■ **WHAT YOU WILL DO**: Print, exactly as they appear in the listing below, the lines from the line with "rh_Name : string;" to the line with "Record answerRecord : Type", with both end lines kept.

Start of TASK MATERIAL

(* ===== verification/Resolver.v ===== *)
(** * The DNS resolver of the validators (src/challenge/resolver.go)

    Lookups over TCP at configured servers, with bounded alias traversal. The message codec of
    [golang.org/x/net/dns/dnsmessage] is the class [DNSMessage]. *)

From S2P Require Import Prelude Status Problem Resource Base64 Netip StoreSpec Prog Host Platform Identifier Jws Network.

(** ** Messages *)

(** Record types; [ClassINET] is class 1. *)
Inductive DNSType : Type := TypeA | TypeAAAA | TypeCNAME | TypeTXT | DNSTypeOther (n : Z).

#[export] Instance DNSType_eq_dec : EqDecision DNSType.
Proof. solve_decision. Defined.

Definition ClassINET : Z := 1.

Record Question : Type := mkQuestion {
  q_Name : string;
  q_Type : DNSType;
  q_Class : Z
}.

Inductive ResourceBody : Type :=
| AResource (a : bytes)
| AAAAResource (aaaa : bytes)
| CNAMEResource (cname : string)
| TXTResource (txt : list string).

Record ResourceHeader : Type := mkResourceHeader {
  rh_Name : string;
  rh_Type : DNSType;
  rh_Class : Z
}.

Record DNSResource : Type := mkDNSResource {
  rr_Header : ResourceHeader;
  rr_Body : ResourceBody
}.

Record DNSHeader : Type := mkDNSHeader {
  dh_ID : Z;
  dh_Response : bool;
  dh_OpCode : Z;
  dh_Truncated : bool;
  dh_RCode : Z
}.

(** One record of the answer section: its header and, for the types that are decoded, the body or
    the error of decoding it; for every other type the error of skipping it. *)
Record answerRecord : Type := mkAnswerRecord {
  ar_Header : ResourceHeader;
  ar_Decoded : Res ResourceBody;
  ar_Skipped : option error
}.

Class DNSMessage : Type := {
  dns_NewName : string → Res string;
  dns_Pack : Z → Question → Res bytes;
  dns_Start : bytes → Res DNSHeader;
  dns_AllQuestions : bytes → Res (list Question);
  (* the records of the answer section, and the error after them if the section is not done *)
  dns_Answers : bytes → list answerRecord * option error
}.

(** ** Calls *)

Record AddrPort : Type := mkAddrPort {
  ap_Addr : option Addr;
  ap_Port : Z
}.

(** A connection whose deadline cannot be set counts as a failed one. *)
Inductive dnsOp : Type → Type :=
| DNSRandom : dnsOp (Res Z)
| DNSContextErr : dnsOp (option error)
| DNSUntilDeadline : dnsOp Duration
| DNSConnect (timeout : Duration) (server : AddrPort) : dnsOp (Res Conn)
| DNSWrite (conn : Conn) (wire : bytes) : dnsOp (option error)
| DNSRead (conn : Conn) (n : Z) : dnsOp (Res bytes).

Notation DNS := (prog dnsOp).

(** ** Configuration *)

Record ResolverOptions : Type := mkResolverOptions {
  ro_Servers : list AddrPort;
  ro_Timeout : Duration;
  ro_MaxCNAMEs : Z;
  ro_MaxResponseBytes : Z;
  ro_MaxRecords : Z
}.

Record Resolver : Type := mkResolver {
  rs_servers : list AddrPort;
  rs_timeout : Duration;
  rs_maxCNAMEs : Z;
  rs_maxBytes : Z;
  rs_maxRecords : Z
}.

Definition orDefault (value default : Z) : Z := if (value =? 0)%Z then default else value.

Definition invalidEndpoint (server : AddrPort) : bool :=
  match ap_Addr server with
  | None => true
  | Some a => (ap_Port server =? 0)%Z || (Zone a != "")
  end.

(** Constructs a resolver with ten-second, eight-alias, 16-KiB and 64-record defaults. *)
Definition NewResolver (options : ResolverOptions) : Res Resolver :=
  if (len (ro_Servers options) =? 0)%Z || (3 <? len (ro_Servers options))%Z ||
     (ro_Timeout options <? 0)%Z || (ro_MaxCNAMEs options <? 0)%Z ||
     (ro_MaxResponseBytes options <? 0)%Z || (65535 <? ro_MaxResponseBytes options)%Z ||
     (ro_MaxRecords options <? 0)%Z
  then Err (ErrMsg "challenge: invalid resolver configuration")
  else if existsb invalidEndpoint (ro_Servers options)
  then Err (ErrMsg "challenge: invalid resolver endpoint")
  else Ok (mkResolver (ro_Servers options) (orDefault (ro_Timeout options) (10 * Second))
             (orDefault (ro_MaxCNAMEs options) 8) (orDefault (ro_MaxResponseBytes options) (Z.shiftl 16 10))
             (orDefault (ro_MaxRecords options) 64)).

(** ** Big-endian numbers *)

Definition uint16 (b : bytes) : Z := fold_left (λ n c, n * 256 + bz c)%Z b 0%Z.
Definition putUint16 (n : Z) : bytes := [zb (n `div` 256); zb n].

(** [wire[i:i+2]]. *)
Definition field (wire : bytes) (i : nat) : Z := uint16 (take 2 (drop i wire)).

(** ** Responses *)

Definition errNameDoesNotExist : error := ErrMsg "challenge: DNS name does not exist".

(** The decoded record types are kept, all others skipped. *)
Definition validationBody (r : answerRecord) : Res (option ResourceBody) :=
  match rh_Type (ar_Header r) with
  | TypeA | TypeAAAA | TypeCNAME | TypeTXT =>
      match ar_Decoded r with Ok body => Ok (Some body) | Err err => Err err end
  | DNSTypeOther _ => match ar_Skipped r with Some err => Err err | None => Ok None end
  end.

Fixpoint validationAnswers (records : list answerRecord) (last : option error) : Res (list DNSResource) :=
  match records with
  | [] => match last with Some err => Err err | None => Ok [] end
  | r :: records =>
      try body := validationBody r in
      try answers := validationAnswers records last in
      Ok (match body with
          | Some body => mkDNSResource (ar_Header r) body :: answers
          | None => answers
          end)
  end.

(** ** Answers *)

Section Resolver.
Context `{Platform} `{DNSMessage}.

(** Validates the DNS envelope before decoding bounded answer records. *)
Definition parseResponse (r : Resolver) (wire : bytes) (id : Z) (question : Question) : Res (list DNSResource) :=
  let badHeader := Err (dnsFailure "invalid DNS response header") in
  match dns_Start wire with
  | Err _ => badHeader
  | Ok header =>
      if negb (dh_ID header =? id)%Z || negb (dh_Response header) || negb (dh_OpCode header =? 0)%Z ||
         dh_Truncated header
      then badHeader
      else if (rs_maxRecords r <? field wire 6 + field wire 8 + field wire 10)%Z
      then Err (dnsFailure "DNS response exceeds the record limit")
      else if negb (field wire 4 =? 1)%Z then Err (dnsFailure "DNS response question count differs")
      else
        let differs := Err (dnsFailure "DNS response question differs") in
        match dns_AllQuestions wire with
        | Ok [q] =>
            if (q_Type q != q_Type question) || negb (q_Class q =? q_Class question)%Z ||
               negb (EqualFold (q_Name q) (q_Name question))
            then differs
            else if (dh_RCode header =? 3)%Z
            then Err (ErrRetryable (Some (NewProblem ErrorDNS "DNS name does not exist")) (Some errNameDoesNotExist))
            else if negb (dh_RCode header =? 0)%Z
            then Err (ErrMsg "DNS resolver returned a transient failure")
            else
              let section := dns_Answers wire in
              match validationAnswers section.1 section.2 with
              | Err _ => Err (dnsFailure "invalid DNS answer encoding")
              | Ok answers => Ok answers
              end
        | _ => differs
        end
  end.

(** Exchanges one length-prefixed DNS message with a numeric TCP resolver endpoint. *)
Definition exchange (r : Resolver) (timeout : Duration) (server : AddrPort) (query : bytes) : DNS (Res bytes) :=
  c ← call (DNSConnect timeout server);
  match c with
  | Err err => mret (Err err)
  | Ok connection =>
      w ← call (DNSWrite connection (putUint16 (len query) ++ query));
      match w with
      | Some err => mret (Err err)
      | None =>
          size ← call (DNSRead connection 2);
          match size with
          | Err err => mret (Err err)
          | Ok size =>
              let length := uint16 size in
              if (length <? 12)%Z || (rs_maxBytes r <? length)%Z
              then mret (Err (dnsFailure "DNS response exceeds the message limit"))
              else call (DNSRead connection length)
          end
      end
  end.

(** The loop of [query] over the servers left; [last] is the error of the last attempt. *)
Fixpoint queryLoop (r : Resolver) (servers : list AddrPort) (query : bytes) (id : Z) (question : Question)
    (last : option error) : DNS (Res (list DNSResource)) :=
  match servers with
  | [] =>
      mret (Err match last with
                | Some err => ErrWrap "challenge: DNS query failed: " err
                | None => ErrMsg "challenge: DNS query failed: %!w(<nil>)"
                end)
  | server :: rest =>
      ended ← call DNSContextErr;
      match ended with
      | Some err => mret (Err err)
      | None =>
          until ← call DNSUntilDeadline;
          response ← exchange r (until `quot` len servers) server query;
          match response with
          | Err err => queryLoop r rest query id question (Some err)
          | Ok response =>
              match parseResponse r response id question with
              | Ok answers => mret (Ok answers)
              | Err err =>
                  if AsProblem err is Some _ then mret (Err err)
                  else queryLoop r rest query id question (Some err)
              end
          end
      end
  end.

(** Tries each explicitly configured resolver once for a bounded DNS question. *)
Definition query (r : Resolver) (name : string) (typ : DNSType) : DNS (Res (list DNSResource)) :=
  match dns_NewName name with
  | Err _ => mret (Err (dnsFailure "invalid DNS query name"))
  | Ok qname =>
      random ← call DNSRandom;
      match random with
      | Err err => mret (Err err)
      | Ok id =>
          let question := mkQuestion qname typ ClassINET in
          match dns_Pack id question with
          | Err err => mret (Err err)
          | Ok query => queryLoop r (rs_servers r) query id question None
          end
      end
  end.

(** Selects records for one owner and rejects contradictory aliases at that owner. *)
Fixpoint matchLoop (answers : list DNSResource) (name : string) (typ : DNSType)
    (matching : list DNSResource) (alias : string) : Res (list DNSResource * string) :=
  match answers with
  | [] =>
      if (alias != "") && (0 <? len matching)%Z
      then Err (dnsFailure "CNAME and proof records share an owner")
      else Ok (matching, alias)
  | answer :: answers =>
      if negb (rh_Class (rr_Header answer) =? ClassINET)%Z || negb (EqualFold (rh_Name (rr_Header answer)) name)
      then matchLoop answers name typ matching alias
      else match rr_Body answer with
      | CNAMEResource cname =>
          let target := ToLower cname in
          if (alias != "") && (alias != target) then Err (dnsFailure "conflicting CNAME records")
          else matchLoop answers name typ matching target
      | _ =>
          matchLoop answers name typ
            (if (rh_Type (rr_Header answer) == typ) then matching ++ [answer] else matching) alias
      end
  end.

Definition matchingAnswers (answers : list DNSResource) (name : string) (typ : DNSType)
    : Res (list DNSResource * string) :=
  matchLoop answers name typ [] "".

(** [strings.TrimSuffix] of a dot. *)
Definition trimDot (s : string) : string :=
  match rev (codes s) with
  | c :: rest => if (c =? 46)%Z then text (rev rest) else s
  | [] => s
  end.

(** The loop of [lookup] with [hops] aliases left to follow. The answers are kept while they
    contain the next owner; [None] asks again. *)
Fixpoint lookupLoop (hops : nat) (r : Resolver) (name : string) (typ : DNSType) (seen : list string)
    (answers : option (list DNSResource)) : DNS (Res (list DNSResource)) :=
  a ← match answers with Some answers => mret (Ok answers) | None => query r name typ end;
  match a with
  | Err err => mret (Err err)
  | Ok answers =>
      match matchingAnswers answers name typ with
      | Err err => mret (Err err)
      | Ok (matching, alias) =>
          if (alias == "") then mret (Ok matching)
          else match hops with
          | O => mret (Err (dnsFailure "CNAME traversal limit or loop"))
          | S hops =>
              if bool_decide (alias ∈ seen) then mret (Err (dnsFailure "CNAME traversal limit or loop"))
              else
                let present := existsb (λ a, EqualFold (rh_Name (rr_Header a)) alias) answers in
                lookupLoop hops r alias typ (alias :: seen)
                  (if present then Some answers else None)
          end
      end
  end.

(** Traverses only answer-owner CNAMEs and never accepts unrelated records as proof. *)
Definition Resolver_lookup (r : Resolver) (name : string) (typ : DNSType) : DNS (Res (list DNSResource)) :=
  let name := ToLower (trimDot name) +:+ "." in
  lookupLoop (Z.to_nat (rs_maxCNAMEs r)) r name typ [name] None.

(** The values of TXT records, the character strings of each joined. *)
Definition txtValues (records : list DNSResource) : list string :=
  omap (λ record, match rr_Body record with
                  | TXTResource txt => Some (String.concat "" txt)
                  | _ => None
                  end) records.

(** Returns each TXT record separately while joining the character strings within that record. *)
Definition LookupTXT (r : Resolver) (name : string) : DNS (Res (list string)) :=
  records ← Resolver_lookup r name TypeTXT;
  match records with
  | Err err => mret (Err err)
  | Ok records => mret (Ok (txtValues records))
  end.

(** The addresses of A and AAAA records. *)
Definition addressOf (record : DNSResource) : option Addr :=
  match rr_Body record with
  | AResource a | AAAAResource a => AddrFromSlice a
  | _ => None
  end.

(** The lookups of the record types of an address family. *)
Fixpoint familyLoop (r : Resolver) (host : string) (types : list DNSType) (addresses : list Addr)
    : DNS (Res (list Addr)) :=
  match types with
  | [] => mret (Ok addresses)
  | typ :: types =>
      records ← Resolver_lookup r host typ;
      match records with
      | Err err => mret (Err err)
      | Ok records => familyLoop r host types (addresses ++ omap addressOf records)
      end
  end.

(** Resolves A and AAAA records through the same bounded resolver policy used for TXT proofs. *)
Definition LookupNetIP (r : Resolver) (network host : string) : DNS (Res (list Addr)) :=
  if (network == "ip") then familyLoop r host [TypeA; TypeAAAA] []
  else if (network == "ip4") then familyLoop r host [TypeA] []
  else if (network == "ip6") then familyLoop r host [TypeAAAA] []
  else mret (Err (ErrMsg "challenge: unsupported address family")).

End Resolver.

End of TASK MATERIAL

■ **RESPONSE TO THIS EXERCISE**:
  rh_Name : string;
  rh_Type : DNSType;
  rh_Class : Z
}.

Record DNSResource : Type := mkDNSResource {
  rr_Header : ResourceHeader;
  rr_Body : ResourceBody
}.

Record DNSHeader : Type := mkDNSHeader {
  dh_ID : Z;
  dh_Response : bool;
  dh_OpCode : Z;
  dh_Truncated : bool;
  dh_RCode : Z
}.

(** One record of the answer section: its header and, for the types that are decoded, the body or
    the error of decoding it; for every other type the error of skipping it. *)
Record answerRecord : Type := mkAnswerRecord {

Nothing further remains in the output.